Genistein: Breast Cancer Protection and In Vivo Mechanisms of Action

We have hypothesized that early exposure to soy confers lifetime protection against breast cancer. This was investigated in Sprague Dawley CD rats exposed neonatally and prepubertally to injections of pharmacological doses of genistein and perinatally to physiological doses of genistein in the diet. These treatments resulted in a reduced number of dimethylbenz[a]anthracene (DMBA)-induced mammary tumors in the adults. The initial effect of early exposure to genistein was to upregulate the epidermal growth factor (EGF) signaling pathway and to downregulate transforming growth factor-β (TGF-β) expression in young animals.
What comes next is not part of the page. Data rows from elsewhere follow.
(** A line of the invoice for one period. *)
Definition period_line (r : Invoice) (position : Z) (item service : option string)
    (description currency : string) (quantity unitAmount total from to : Z)
    (l : InvoiceItem) : Prop :=
  ii_invoiceId l = inv_id r ∧ ii_linePosition l = position ∧ ii_orderItemId l = item ∧
  ii_serviceId l = service ∧ ii_descriptionSnapshot l = description ∧
  ii_currency l = currency ∧ ii_quantity l = quantity ∧ ii_unitAmount l = unitAmount ∧
  ii_discountAmount l = 0 ∧ ii_taxAmount l = 0 ∧ ii_lineTotal l = total ∧
  ii_servicePeriodStart l = Some from ∧ ii_servicePeriodEnd l = Some to.
(** The add-ons that still renew with the service: of its order, its billing period and
    currency, delivered, and not ended by the due date. *)
Definition renews_with (s : Service) (d : Db) (i : OrderItem) : Prop :=
  ∃ h hosting k, svc_orderItemId s = Some h ∧ orderItems d !! h = Some hosting ∧
    orderItems d !! k = Some i ∧ oi_orderId i = oi_orderId hosting ∧
    oi_kind i = ProductKind.ADD_ON ∧ oi_billingPeriod i = svc_billingPeriod s ∧
    oi_currency i = svc_currency s ∧ is_Some (oi_fulfilledAt i) ∧
    ∀ t, oi_renewalEndsAt i = Some t → svc_nextDueAt s < t.
Definition shown_domain (domain : option string) : string :=
  match domain with
  | None | Some EmptyString => ""
  | Some d => " (" ++ d ++ ")"
  end%string.
(** The lines of a renewal: the service's, then one for each of its add-ons. *)
Definition renewal_billing (s : Service) (addOns : list OrderItem) (from to : Z)
    (r : Invoice) (d d' : Db) : Prop :=
  (∃ hosting others,
     rows (λ l, String.eqb (ii_invoiceId l) (inv_id r)) (invoiceItems d') ≡ₚ hosting :: others ∧
     period_line r 1 None (Some (svc_id s))
       ("Renewal: " ++ svc_productNameSnapshot s ++ shown_domain (svc_domain s))%string
       (svc_currency s) 1 (svc_recurringAmount s) (svc_recurringAmount s) from to hosting ∧
     length others = length addOns ∧
     ∀ n i, addOns !! n = Some i → ∃ l, others !! n = Some l ∧
       period_line r (Z.of_nat n + 2) (Some (oi_id i)) None
         ("Renewal: " ++ oi_productNameSnapshot i)%string (oi_currency i) (oi_quantity i)
         (oi_unitAmount i) (oi_lineTotal i) from to l) ∧
  invoiceItems d ⊆ invoiceItems d' ∧
  ∀ k l, invoiceItems d' !! k = Some l → invoiceItems d !! k = Some l ∨ ii_invoiceId l = inv_id r.
Lemma renews_with_elem s period d i :
  hostingBillingPeriodSchema (svc_billingPeriod s) = Some period →
  i ∈ renewal_add_ons s period d ↔ renews_with s d i.
Proof.
  intros Hp. rewrite renewal_add_ons_elem. unfold renews_with, add_on_renews.
  assert (of_hosting_period period = svc_billingPeriod s) as ->
    by (by destruct (svc_billingPeriod s); simpl in Hp; simplify_eq).
  split.
  - intros (h&hosting&Hs&Hh&Hb&k&Hk). split_bool. exists h, hosting, k.
    split_and!; try done; [by apply String.eqb_eq..|].
    intros t Ht. rewrite Ht in *. by apply Z.ltb_lt.
  - intros (h&hosting&k&Hs&Hh&Hk&Ho&Hkind&Hbp&Hc&Hf&Hends). exists h, hosting.
    split_and!; [done|done| |by exists k].
    rewrite !andb_true_iff, !bool_decide_eq_true, !String.eqb_eq. split_and!; try done.
    destruct (oi_renewalEndsAt i) as [t|]; [|done]. by apply Z.ltb_lt, Hends.
Qed.

Section invoicing.
Context `{ZodFormats}.

Lemma create_invoice_Ok r w u w' :
  create_invoice r w = (Ok u, w') →
  invoices (db w) !! inv_id r = None ∧
  w' = w <| db := db w <| invoices := <[inv_id r := r]> (invoices (db w)) |> |>.
Proof.
  unfold create_invoice, put_invoice. intros H'.
  apply bind_Ok in H' as (m&w1&Hr&H'). apply read_Ok in Hr as [-> ->].
  apply bind_Ok in H' as (?&w2&Hr&H'). apply require_Ok in Hr as [Hb ->].
  apply write_Ok in H' as ->. split_bool. done.
Qed.
Lemma alter_known {A} (f : A → A) i (m : gmap string A) a :
  m !! i = Some a → alter f i m = <[i := f a]> m.
Proof.
  intros Ha. apply map_eq. intros j. rewrite lookup_alter, lookup_insert.
  destruct (decide _) as [<-|]; [by rewrite Ha|done].
Qed.
Lemma renewal_row_invoice s customer identity n i from dueAt now t total :
  renewal_invoice s from dueAt now total
    (renewal_row s customer identity n i from dueAt now t total).
Proof. by split_and!. Qed.

(** What the writes of a renewal leave in the tables. *)
Lemma write_renewal_Ok s customer addOns from to dueAt now identity run w u w' :
  services (db w) !! svc_id s = Some s →
  write_renewal s customer addOns from to dueAt now identity run w = (Ok u, w') →
  let total := renewal_total s addOns in
  ∃ r m t, renewal_invoice s from dueAt now total r ∧ invoices (db w) !! inv_id r = None ∧
    (∃ v v', create_lines (inv_id r) (renewal_lines s addOns from to) v = (Ok tt, v') ∧
       invoiceItems (db v) = invoiceItems (db w) ∧ invoiceItems (db v') = m) ∧
    billing_tables (db w') =
      (<[inv_id r := r]> (invoices (db w)), payments (db w), m,
       (if total =? 0 then <[svc_id s := s <| svc_nextDueAt := to |> <| svc_updatedAt := t |>]>
        else λ x, x) (services (db w)), customers (db w), orderItems (db w)).
Proof.
  intros Hs Hrun total. unfold write_renewal in Hrun.
  apply bind_Ok in Hrun as (n&w1&Hn&Hrun). apply (keeps_run billing_tables) in Hn; [|apply _].
  apply bind_Ok in Hrun as (iid&w2&Hi&Hrun). apply random_uuid_Ok in Hi as [_ ->].
  apply bind_Ok in Hrun as (t&w2&Ht&Hrun). apply new_date_Ok in Ht as [_ ->].
  apply bind_Ok in Hrun as ([]&w3&Hc&Hrun). apply create_invoice_Ok in Hc as [Hnew ->].
  set (r := renewal_row _ _ _ _ _ _ _ _ _ _) in *.
  apply bind_Ok in Hrun as ([]&w4&Hl&Hrun).
  destruct (create_lines_Ok _ _ _ _ _ Hl) as ([m Hm]&_).
  apply bind_Ok in Hrun as ([]&w5&Hu&Hrun).
  apply bind_Ok in Hrun as ([]&w6&Ho&Hrun). apply (keeps_run billing_tables) in Ho; [|apply _].
  apply (keeps_run billing_tables) in Hrun; [|apply _].
  unfold billing_tables, ledger_tables in *. simpl in *. injection Hn as Hn1 Hn2 Hn3 Hn4 Hn5 Hn6.
  assert (Hlines : ∃ v v', create_lines (inv_id r) (renewal_lines s addOns from to) v = (Ok tt, v') ∧
    invoiceItems (db v) = invoiceItems (db w) ∧ invoiceItems (db v') = m).
  { do 2 eexists. split; [exact Hl|]. split; [exact Hn3|]. by rewrite Hm. }
  rewrite Hn1 in *. rewrite Hrun, Ho. fold total in Hu. destruct (total =? 0); simpl in Hu.
  - apply (update_service_Ok _ _ s) in Hu as [t' Hu]; [|rewrite Hm; simpl; congruence].
    exists r, m, t'. split; [apply renewal_row_invoice|]. split; [done|]. split; [exact Hlines|].
    rewrite Hu. simpl. rewrite Hm. simpl. by rewrite ?Hn1, ?Hn2, ?Hn4, ?Hn5, ?Hn6.
  - apply ret_Ok in Hu as [_ ->].
    exists r, m, 0. split; [apply renewal_row_invoice|]. split; [done|]. split; [exact Hlines|].
    rewrite Hm. simpl. by rewrite ?Hn1, ?Hn2, ?Hn4, ?Hn5, ?Hn6.
Qed.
These actions enhanced cell differentiation and resulted in reduced EGF-receptor expression in terminal end buds of adults. These differentiated cells are less proliferative and less susceptible to carcinogenesis. Bioavailability studies revealed that 25 and 250 mg genistein per kilogram of body weight diet resulted in total genistein concentrations of 54 and 1810 pmol/ml in serum of prepubertal rats. Genistein is demonstrated to be bioavailable to the mammary gland in postnatal rats. Prenatal genistein in the diet (250 mg/kg) did not protect against DMBA-induced mammary cancer or result in significant toxicity to the F₁ female reproductive tract. Prenatal exposure to genistein via the diet yielded only 43 pmol total genistein per milliliter of blood in the fetus. We conclude that in utero exposure to genistein via the diet does not protect against mammary cancer or cause toxicity because conjugated genistein cannot cross the placental barrier. Our results demonstrate in the rat that postnatal exposure to physiological concentrations of genistein in the diet is a safe and effective means of programming against chemically induced mammary cancer.